(* ===== verification/TextSplit.v ===== *)
(** * More of [std::str]: prefixes, white space, lines

    Further to [Text.v]: the splitting operations that the resolver's rule language and
    hosts files use.  White space is the Unicode property [White_Space], written out on
    the UTF-8 bytes. *)

From stdpp Require Import base list gmap strings numbers option pretty.
From S2P Require Import Prelude Text.

Definition str_starts_with (s p : string) : bool := starts_with (str_bytes s) (str_bytes p).

(** [&s[n..]] *)
Definition str_from (n : nat) (s : string) : string := str_of_bytes (drop n (str_bytes s)).

(** [s.strip_prefix(p)] *)
Definition str_strip_prefix (p s : string) : option string :=
  if str_starts_with s p then Some (str_from (length (str_bytes p)) s) else None.

Definition ascii_upper_byte (c : Z) : Z := if in_range 97 122 c then c - 32 else c.
Definition to_ascii_uppercase (s : string) : string := str_of_bytes (ascii_upper_byte <$> str_bytes s).

(** [s.split([c1, c2, ...])] *)
Fixpoint split_any_bytes (sep : Z -> bool) (l : list Z) : list (list Z) :=
  match l with
  | [] => [[]]
  | x :: l' =>
    if sep x then [] :: split_any_bytes sep l'
    else match split_any_bytes sep l' with
         | p :: ps => (x :: p) :: ps
         | [] => [[x]]
         end
  end.
Definition str_split_any (sep : Z -> bool) (s : string) : list string :=
  str_of_bytes <$> split_any_bytes sep (str_bytes s).

(** [s.split_once("...")] for a pattern of several characters *)
Fixpoint split_once_at (p l : list Z) : option (list Z * list Z) :=
  if starts_with l p then Some ([], drop (length p) l) else
  match l with
  | [] => None
  | x :: l' => '(a, b) ← split_once_at p l'; Some (x :: a, b)
  end.
Definition str_split_once_str (p s : string) : option (string * string) :=
  '(a, b) ← split_once_at (str_bytes p) (str_bytes s); Some (str_of_bytes a, str_of_bytes b).

(** The bytes of the white-space character the text starts with, 0 when there is none. *)
Definition ws_len (l : list Z) : nat :=
  match l with
  | [] => 0%nat
  | c :: l1 =>
    if in_range 9 13 c || (c =? 32) then 1%nat else
    match l1 with
    | [] => 0%nat
    | d :: l2 =>
      if (c =? 194) && ((d =? 133) || (d =? 160)) then 2%nat else
      match l2 with
      | [] => 0%nat
      | e :: _ =>
        if ((c =? 225) && (d =? 154) && (e =? 128))
           || ((c =? 226) && (d =? 128) && (in_range 128 138 e || (e =? 168) || (e =? 169) || (e =? 175)))
           || ((c =? 226) && (d =? 129) && (e =? 159))
           || ((c =? 227) && (d =? 128) && (e =? 128)) then 3%nat else 0%nat
      end
    end
  end.

(** [s.splitn(n, char::is_whitespace)]: the last piece takes the rest.  Every step eats a
    byte, so the length of the text is enough fuel. *)
Fixpoint splitn_ws_fuel (fuel n : nat) (l : list Z) : list (list Z) :=
  match fuel, n, l with
  | _, O, _ => []
  | O, _, _ | _, 1%nat, _ => [l]
  | _, _, [] => [[]]
  | S fuel', S n', c :: l' =>
    match ws_len l with
    | O => match splitn_ws_fuel fuel' n l' with
           | p :: ps => (c :: p) :: ps
           | [] => [[c]]
           end
    | k => [] :: splitn_ws_fuel fuel' n' (drop k l)
    end
  end.
Definition splitn_whitespace (n : nat) (s : string) : list string :=
  str_of_bytes <$> splitn_ws_fuel (length (str_bytes s)) n (str_bytes s).

Definition nonempty (s : string) : bool := negb (String.eqb s "").

(** [s.split_whitespace()] *)
Definition split_whitespace (s : string) : list string :=
  List.filter nonempty (splitn_whitespace (S (length (str_bytes s))) s).

(** [s.lines()]: pieces ended by a line feed, without a carriage return before it. *)
Definition strip_cr (l : list Z) : list Z :=
  match rev l with 13 :: r => rev r | _ => l end.
Fixpoint lines_of (pieces : list (list Z)) : list (list Z) :=
  match pieces with
  | [] => []
  | [p] => if len p =? 0 then [] else [p]
  | p :: rest => strip_cr p :: lines_of rest
  end.
Definition str_lines (s : string) : list string := str_of_bytes <$> lines_of (split_bytes 10 (str_bytes s)).

(** ** Facts *)
Lemma str_app_assoc a b c : a +:+ (b +:+ c) = (a +:+ b) +:+ c.
Proof. induction a as [|x a IH]; [done|]. exact (f_equal (String.String x) IH). Qed.

Lemma str_of_bytes_app a b : str_of_bytes (a ++ b) = str_of_bytes a +:+ str_of_bytes b.
Proof.
  unfold str_of_bytes. rewrite fmap_app. induction (_ <$> a) as [|c l IH]; [done|]. cbn. by rewrite IH.
Qed.

(** The first separator splits the text. *)
Lemma split_once_bytes_app c a b : c ∉ a -> split_once_bytes c (a ++ c :: b) = Some (a, b).
Proof.
  induction a as [|x a IH]; intros Hn; cbn; [by rewrite Z.eqb_refl|].
  rewrite (proj2 (Z.eqb_neq x c)) by (intros ->; apply Hn; left).
  rewrite IH by (intros ?; apply Hn; by right). done.
Qed.

Lemma str_split_once_sep c sep a b : str_bytes sep = [c] -> c ∉ str_bytes a ->
  str_split_once c (a +:+ sep +:+ b) = Some (a, b).
Proof.
  intros Es Ha. unfold str_split_once. rewrite !str_bytes_app, Es. cbn [app]. rewrite split_once_bytes_app by done.
  cbn [mbind option_bind]. by rewrite !str_of_str_bytes.
Qed.

(** ** Decimal numbers *)

Lemma str_bytes_digit d s : (d < 10)%N -> str_bytes (String (pretty_N_char d) s) = (48 + Z.of_N d) :: str_bytes s.
Proof.
  intros Hd. unfold str_bytes. cbn. f_equal.
  assert (Hall : Forall (fun d => Z.of_N (Ascii.N_of_ascii (pretty_N_char d)) = 48 + Z.of_N d) (N.of_nat <$> seq 0 10)) by (repeat constructor).
  rewrite list.Forall_forall in Hall. apply Hall. apply list_elem_of_fmap. exists (N.to_nat d).
  split; [lia|]. apply elem_of_seq. lia.
Qed.

Definition is_digit (c : Z) : Prop := 48 <= c <= 57.

Lemma pretty_go_digits x : forall s, exists ds, str_bytes (pretty_N_go x s) = ds ++ str_bytes s
  /\ Forall is_digit ds /\ ((0 < x)%N -> ds <> [])
  /\ forall bound acc r, 0 <= acc -> acc * 10 ^ len ds + Z.of_N x <= bound ->
     parse_digits bound acc (ds ++ r) = parse_digits bound (acc * 10 ^ len ds + Z.of_N x) r.
Proof.
  induction (N.lt_wf_0 x) as [x _ IH]. intros s. destruct (decide (x = 0%N)) as [->|Hx].
  - exists []. rewrite pretty_N_go_0. repeat split; [constructor|lia|]. intros bound acc r _ _. cbn [app]. f_equal. change (10 ^ len (@nil Z)) with 1. lia.
  - rewrite pretty_N_go_step by lia. assert (Hd : (x `mod` 10 < 10)%N) by (apply N.mod_lt; lia).
    pose proof (N.div_mod x 10 ltac:(lia)) as Hdm.
    destruct (IH (x `div` 10)%N ltac:(apply N.div_lt; lia) (String (pretty_N_char (x `mod` 10)) s)) as (ds & Es & Hds & _ & Hp).
    set (d := (x `mod` 10)%N) in *. set (q := (x `div` 10)%N) in *. clearbody d q. clear IH Hx.
    exists (ds ++ [48 + Z.of_N d]). rewrite Es, str_bytes_digit by done. rewrite <- app_assoc. cbn [app].
    split; [done|]. split; [apply Forall_app; split; [done|]; apply list.Forall_singleton; red; lia|].
    split; [intros _ Hn; by apply app_eq_nil in Hn as [_ ?]|].
    intros bound acc r Hacc Hb. rewrite <- app_assoc. unfold len in *. rewrite length_app in *. cbn [length app] in *.
    rewrite Nat2Z.inj_add in *. change (Z.of_nat 1) with 1 in *. rewrite Z.pow_add_r in * by lia. change (10 ^ 1) with 10 in *.
    set (k := 10 ^ Z.of_nat (length ds)) in *. assert (0 < k) by (apply Z.pow_pos_nonneg; lia).
    rewrite Hp by lia. cbn [parse_digits]. unfold digit_val, in_range.
    rewrite (proj2 (andb_true_iff _ _)) by (rewrite !Z.leb_le; lia). cbn [mbind option_bind].
    replace ((acc * k + Z.of_N q) * 10 + (48 + Z.of_N d - 48)) with (acc * (k * 10) + Z.of_N x) by lia.
    by rewrite (proj2 (Z.leb_le _ _)) by done.
Qed.

(** A printed number has digits only and is read back. *)
Lemma pretty_digits n : 0 <= n -> exists c ds, str_bytes (pretty n) = c :: ds /\ Forall is_digit (c :: ds)
  /\ forall bound, n <= bound -> parse_uint bound (pretty n) = Some n.
Proof.
  intros Hn. destruct (decide (n = 0)) as [->|Hz].
  - exists 48, []. split; [done|]. split; [apply list.Forall_singleton; red; lia|]. intros bound Hb.
    unfold parse_uint. change (str_bytes (pretty 0)) with [48]. cbn. rewrite (proj2 (Z.leb_le _ _)) by lia. done.
  - destruct (pretty_go_digits (Z.to_N n) "") as (ds & Es & Hds & Hne & Hp).
    assert (Et : str_bytes (pretty n) = ds).
    { destruct n as [|p|p]; [done| |lia]. change (pretty (Z.pos p)) with (pretty_N_go (N.pos p) "").
      rewrite <- (app_nil_r ds). exact Es. }
    destruct ds as [|c ds]; [exfalso; apply Hne; [lia|done]|]. exists c, ds. split; [done|]. split; [done|].
    intros bound Hb. unfold parse_uint. rewrite Et. apply Forall_inv in Hds as Hc. red in Hc.
    rewrite (proj2 (Z.eqb_neq c 43)) by lia. cbn [andb].
    rewrite <- (app_nil_r (c :: ds)), Hp by lia. cbn [parse_digits]. f_equal. lia.
Qed.

Lemma parse_pretty bound n : 0 <= n <= bound -> parse_uint bound (pretty n) = Some n.
Proof. intros Hn. destruct (pretty_digits n ltac:(lia)) as (c & ds & _ & _ & Hp). apply Hp. lia. Qed.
━━━
→ **Instructions for the task**
Both the first line of the data above and the line with "From stdpp Require" must be included; please return exactly those lines and the ones between them.

→ **Output of the task**
(* ===== verification/TextSplit.v ===== *)
(** * More of [std::str]: prefixes, white space, lines

    Further to [Text.v]: the splitting operations that the resolver's rule language and
    hosts files use.  White space is the Unicode property [White_Space], written out on
    the UTF-8 bytes. *)

From stdpp Require Import base list gmap strings numbers option pretty.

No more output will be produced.